Setelah serah terima tersebut, Maraden segera merencanakan penempatan pasukannya. Dia memerintahkan anak buahnya untuk mencari informasi tentang lokasi persembunyian kelompok Simarmata.
Meskipun informasi yang diperoleh terbatas, mereka berhasil mengetahui bahwa tempat persembunyian kelompok tersebut berada di hutan antara Tigadolok dan Aek Nauli.
Rencana untuk operasi penyergapan segera disusun. "Namun, tak terduga, suatu hari seorang remaja laki-laki datang kepada kami dan mengklaim bahwa dia tahu lokasi persembunyian Simarmata. Dia juga membuktikan bahwa dia telah bermalam di sana pada malam sebelumnya," ujar Maraden.
Dengan membawa satu peleton pasukan yang dipimpin oleh Letnan RF Soedirdjo, Maraden memimpin operasi rahasia tersebut. Mereka memulai perjalanan pada malam hari. Di tengah kegelapan hutan, mereka bergandengan tangan melewati medan sulit. Sekitar pukul 03.00 dini hari, mereka mencapai sebuah gubuk yang diduga sebagai tempat persembunyian kelompok tersebut.
Setelah mengelilingi gubuk tersebut, Maraden memerintahkan bawahannya untuk menyerang kelompok yang berada di dalamnya. Sebanyak 12 anggota kelompok berhasil ditangkap.
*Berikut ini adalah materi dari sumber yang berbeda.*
(** * models.py: the validated planet record, the star record and [main]

    A shallow embedding of [src/models.py].  The module leans on three
    libraries whose behaviour is part of what the program does:
    - pydantic.  The names the module imports and calls ([validator],
      [BaseModel.json], [BaseModel.parse_raw]) are the interface of pydantic
      1.x, and the model follows that version: fields are validated in the
      order of the class, a validator's [ValueError] is collected into a
      [ValidationError] while any other exception leaves the constructor at
      once, unknown keys are ignored, instances are not frozen, and [json()]
      is [json.dumps] of [dict()];
    - the [json] module of the Python standard library ([json.dumps] and
      [json.loads] with their default arguments);
    - the built-in [float] and [str] types.

    Python values are modelled as follows.
    - [str] is [string]; a character is the code point of the same number,
      so the model covers the code points U+0000..U+00FF.  A JSON text that
      denotes a code point above U+00FF decodes to [OutsideModel].
    - [float] is the kernel's binary64 type [float]; [repr] and the
      conversion of a decimal literal are written out in [PyFloat].
    - [int] is [Z].
    - [float] of a [str], which pydantic tries on a radius given as a
      string, is left out: such an input ends in [NotModelled]. *)

From Stdlib Require Import ZArith Znumtheory List String Ascii Bool Lia Floats.
Import ListNotations.
Open Scope string_scope.
Open Scope Z_scope.

(** ** Python's [float] *)
Module PyFloat.

(** [x > 0] and [x <= 0] against the integer zero. *)
Definition gt0 (x : float) : bool := PrimFloat.ltb PrimFloat.zero x.
Definition le0 (x : float) : bool := PrimFloat.leb x PrimFloat.zero.

(** A fraction in lowest terms. *)
Definition reduce (n d : Z) : Z * Z :=
  let g := Z.gcd n d in (n / g, d / g).

(** [n / d] divided by [2 ^ e], as a fraction again. *)
Definition scaled (n d e : Z) : Z * Z :=
  if e <? 0 then (n * 2 ^ (- e), d) else (n, d * 2 ^ e).

(** The binary exponent of [n / d]: the [E] with [2 ^ E <= n / d < 2 ^ (E + 1)]. *)
Definition binary_exponent (n d : Z) : Z :=
  let e1 := Z.log2 n - Z.log2 d - 2 in
  let (n1, d1) := scaled n d e1 in
  e1 + Z.log2 (n1 / d1).

(** The integer nearest to [num / den], ties to even. *)
Definition round_half_even (num den : Z) : Z :=
  let q := num / den in
  let r := num mod den in
  if (den <? 2 * r) || ((den =? 2 * r) && Z.odd q) then q + 1 else q.

(** The binary64 value nearest to [n / d], ties to even, for [0 < n] and
    [0 < d]: the mantissa has 53 bits, or fewer at the smallest exponent. *)
Definition round_ratio (neg : bool) (n d : Z) : spec_float :=
  let e := Z.max (binary_exponent n d - 52) (-1074) in
  let (num, den) := scaled n d e in
  let m := round_half_even num den in
  let (m', e') := if m =? 2 ^ 53 then (2 ^ 52, e + 1) else (m, e) in
  match m' with
  | Zpos p => if e' <=? 971 then S754_finite neg p e' else S754_infinity neg
  | _ => S754_zero neg
  end.

(** [m * 10 ^ e], for [0 <= m], as a fraction and as a float: what [float]
    does with a decimal literal. *)
Definition decimal_ratio (m e : Z) : Z * Z :=
  if 0 <=? e then (m * 10 ^ e, 1) else (m, 10 ^ (- e)).

Definition round_decimal (neg : bool) (m e : Z) : spec_float :=
  if m =? 0 then S754_zero neg
  else let (n, d) := decimal_ratio m e in
       let (n', d') := reduce n d in round_ratio neg n' d'.

Definition of_decimal (neg : bool) (m e : Z) : float := SF2Prim (round_decimal neg m e).

(** [float(n)] for an [int]: [None] is Python's [OverflowError]. *)
Definition of_int (n : Z) : option float :=
  let f := of_decimal (n <? 0) (Z.abs n) 0 in
  if is_infinity f then None else Some f.

(** Equality of two float specifications, field by field. *)
Definition sf_same (a b : spec_float) : bool :=
  match a, b with
  | S754_zero s, S754_zero s' => Bool.eqb s s'
  | S754_infinity s, S754_infinity s' => Bool.eqb s s'
  | S754_nan, S754_nan => true
  | S754_finite s m e, S754_finite s' m' e' => Bool.eqb s s' && Pos.eqb m m' && Z.eqb e e'
  | _, _ => false
  end.

(** The magnitude of a finite non-zero float as a fraction [n / d]. *)
Definition magnitude (x : float) : option (Z * Z) :=
  match Prim2SF x with
  | S754_finite _ m e => Some (scaled (Zpos m) 1 (- e))
  | _ => None
  end.
(** The assembly returns when the decoded indices are valid and every
    position is referred to by a vertex index; every position of the record
    is then referred to by a vertex index as well. *)
Lemma assembly_returns `{Collaborators} (m : memory)
    (element : Element) (decoded : GeometryImpl) (to_old_indices : list Z) :
  is_Some (first_property element) →
  decodeGeometry m element = Ok (decoded, to_old_indices) →
  decoded_valid decoded →
  all_referenced (length (vertices decoded)) (vertex_indices decoded) →
  ∃ g, parseGeometryForRendering m element = Ok g
       ∧ all_referenced (length (vertices g)) (vertex_indices g).
Proof.
  intros Hfirst Hdecode Hvalid Hused.
  destruct (decodeGeometry_shape _ _ _ _ Hdecode) as (Hshape & Hne & Htri).
  destruct (decodeGeometry_indexed _ _ _ _ Hdecode) as [_ Hidx].
  remember (length (vertex_indices decoded)) as n eqn:En.
  assert (Z.of_nat n < 2 ^ 31) as Hn.
  { destruct (Hvalid VERTEX_INDICES) as [_ Hb]. simpl in Hb. lia. }
  destruct (Htri Hn) as (Hlen_tri & Hsize_tri & Hto_old). clear Htri.
  assert (n ≠ 0%nat) as Hn0 by (subst n; by destruct (vertex_indices decoded)).
  assert (assembly_invariant n
    [VERTEX_INDICES; NORMAL_INDICES; TANGENT_INDICES; COLOR_INDICES; UV_INDICES]
    decoded) as Hinv.
  { split; [done|]. split; [done|]. split; [intros f; apply Hvalid|].
    split; [destruct (Hvalid VERTEX_INDICES) as [_ Hb]; simpl in Hb |- *; lia|].
    split; [intros f _; apply Hvalid|].
    intros f Hnin. exfalso. apply Hnin. destruct f; repeat ((by left) || right). }
  unfold parseGeometryForRendering.
  rewrite bool_decide_eq_true_2 by done. cbn [assert mbind Outcome_bind].
  rewrite Hdecode. cbn [mbind Outcome_bind fst snd].
  unfold expandForRendering.
  assert (expand_ready (vertices decoded) VERTEX_INDICES decoded) as Hready.
  { pose proof Hinv as (Hn' & Hshape' & Hvalid' & _ & Hpending & _).
    split; [simpl; lia|]. split; [apply (Hvalid' VERTEX_INDICES)|].
    split; [apply (Hpending VERTEX_INDICES); by left|].
    intros f'. simpl. destruct (Hshape' f') as [->|Hl]; [by left|right; lia]. }
  destruct (expand_ready_covers _ _ _ EXCLUDE_VERTEX Hready)
    as (s & Hs & Hinv_e & Hvalid_e & Hcov).
  pose proof (expand_all_referenced _ _ _ _ _ Hready Hinv_e Hvalid_e Hcov Hused)
    as Hused1.
  destruct Hinv_e as (Hgeom & _). cbn [get_indices] in Hgeom, Hused1.
  destruct (vertices_block n _ _ _ Hn0 Hinv Hs) as [Hinv1 Ht1].
  rewrite Hs. cbn [mbind Outcome_bind fst snd].
  set (G1 := set_vertices (es_data s) (es_geom s)) in *.
  assert (G1 = set_vertices (es_data s)
                 (set_vertex_indices (vertex_indices (es_geom s)) decoded)) as HG1
    by (unfold G1; by rewrite Hgeom at 1).
  destruct (normals_returns n _ G1 Hinv1 Hused1) as (G2 & Hb2 & HG2).
  { rewrite HG1. intros Hd. apply (Hidx NORMAL_INDICES).
    simpl in *. by destruct (normals decoded). }
  destruct (normals_block n [TANGENT_INDICES; COLOR_INDICES; UV_INDICES] _ _
              ltac:(fresh_member) Hinv1 Hb2) as (Hinv2 & Ht2 & Hv2 & Hvi2).
  destruct (tangents_returns n _ G2 Hinv2) as (G3 & Hb3 & HG3).
  { by rewrite Hv2, Hvi2. }
  { rewrite HG2, HG1. intros Hd. apply (Hidx TANGENT_INDICES).
    simpl in *. by destruct (tangents decoded). }
  destruct (tangents_block n [COLOR_INDICES; UV_INDICES] _ _
              ltac:(fresh_member) Hinv2 Hb3) as (Hinv3 & Ht3 & Hv3 & Hvi3).
  destruct (colors_returns n _ G3 Hinv3) as (G4 & Hb4 & HG4).
  { by rewrite Hv3, Hvi3, Hv2, Hvi2. }
  { rewrite HG3, HG2, HG1. intros Hd. apply (Hidx COLOR_INDICES).
    simpl in *. by destruct (colors decoded). }
  destruct (colors_block n [UV_INDICES] _ _
              ltac:(fresh_member) Hinv3 Hb4) as (Hinv4 & Ht4 & Hv4 & Hvi4).
  destruct (uvs_returns n _ G4 Hinv4) as (G5 & Hb5 & HG5).
  { by rewrite Hv4, Hvi4, Hv3, Hvi3, Hv2, Hvi2. }
  { rewrite HG4, HG3, HG2, HG1. intros Hd. apply (Hidx UV_INDICES).
    simpl in *. by destruct (uvs decoded). }
  destruct (uvs_block n [] _ _ ltac:(fresh_member) Hinv4 Hb5)
    as (Hinv5 & Ht5 & Hv5 & Hvi5).
  destruct Hinv5 as (Hn5 & _).
  destruct (rewrite_triangles_returns to_old_indices (vertex_indices G5) (triangles G5)
              (int_turns (length (triangles G5)))) as (tri & Htri).
  { unfold int_turns. lia. }
  { rewrite Ht5, Ht4, Ht3, Ht2, Ht1. done. }
  { rewrite Ht5, Ht4, Ht3, Ht2, Ht1. lia. }
  { lia. }
  { by rewrite Hn5. }
  exists (set_triangles tri G5). split.
  - rewrite Hb2. cbn [mbind Outcome_bind]. rewrite Hb3. cbn [mbind Outcome_bind].
    rewrite Hb4. cbn [mbind Outcome_bind]. rewrite Hb5. cbn [mbind Outcome_bind].
    rewrite Htri. reflexivity.
  - change (all_referenced (length (vertices G5)) (vertex_indices G5)).
    by rewrite Hv5, Hvi5, Hv4, Hvi4, Hv3, Hvi3, Hv2, Hvi2.
Qed.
Namun, Simarmata tidak ada di antara para tawanan tersebut karena ia berhasil melarikan diri.
Maraden membawa para tawanan ke tepi jalan raya antara Pematangsiantar dan Parapat. Setelah melepaskan senjata para tawanan, Maraden mengembalikan senjata-senjata tersebut kepada mereka tanpa amunisi dan memerintahkan untuk memberikan penghormatan senjata kepada setiap kendaraan yang melintas.
Saat para tawanan sedang memberikan penghormatan senjata, Maraden dan pasukannya memberi tahu penumpang kendaraan yang melewati bahwa para prajurit yang sedang memberikan penghormatan senjata adalah perampok yang sering menghentikan kendaraan.
"Tidak lama setelah itu, sebuah kendaraan penumpang Pematangsiantar-Balige melintas. Saya memerintahkan kendaraan itu untuk berhenti. Dengan rasa takut, sopir kendaraan itu mematuhi perintah tersebut. Namun, ketakutannya berubah menjadi tawa saat barisan prajurit di tepi jalan memberikan penghormatan dan meminta maaf atas perilaku mereka selama ini. Akhirnya, sopir dan penumpang kendaraan tersebut tertawa dengan bahagia. Mereka memahami dan mengucapkan banyak terima kasih kepada saya dan pasukan," cerita Maraden.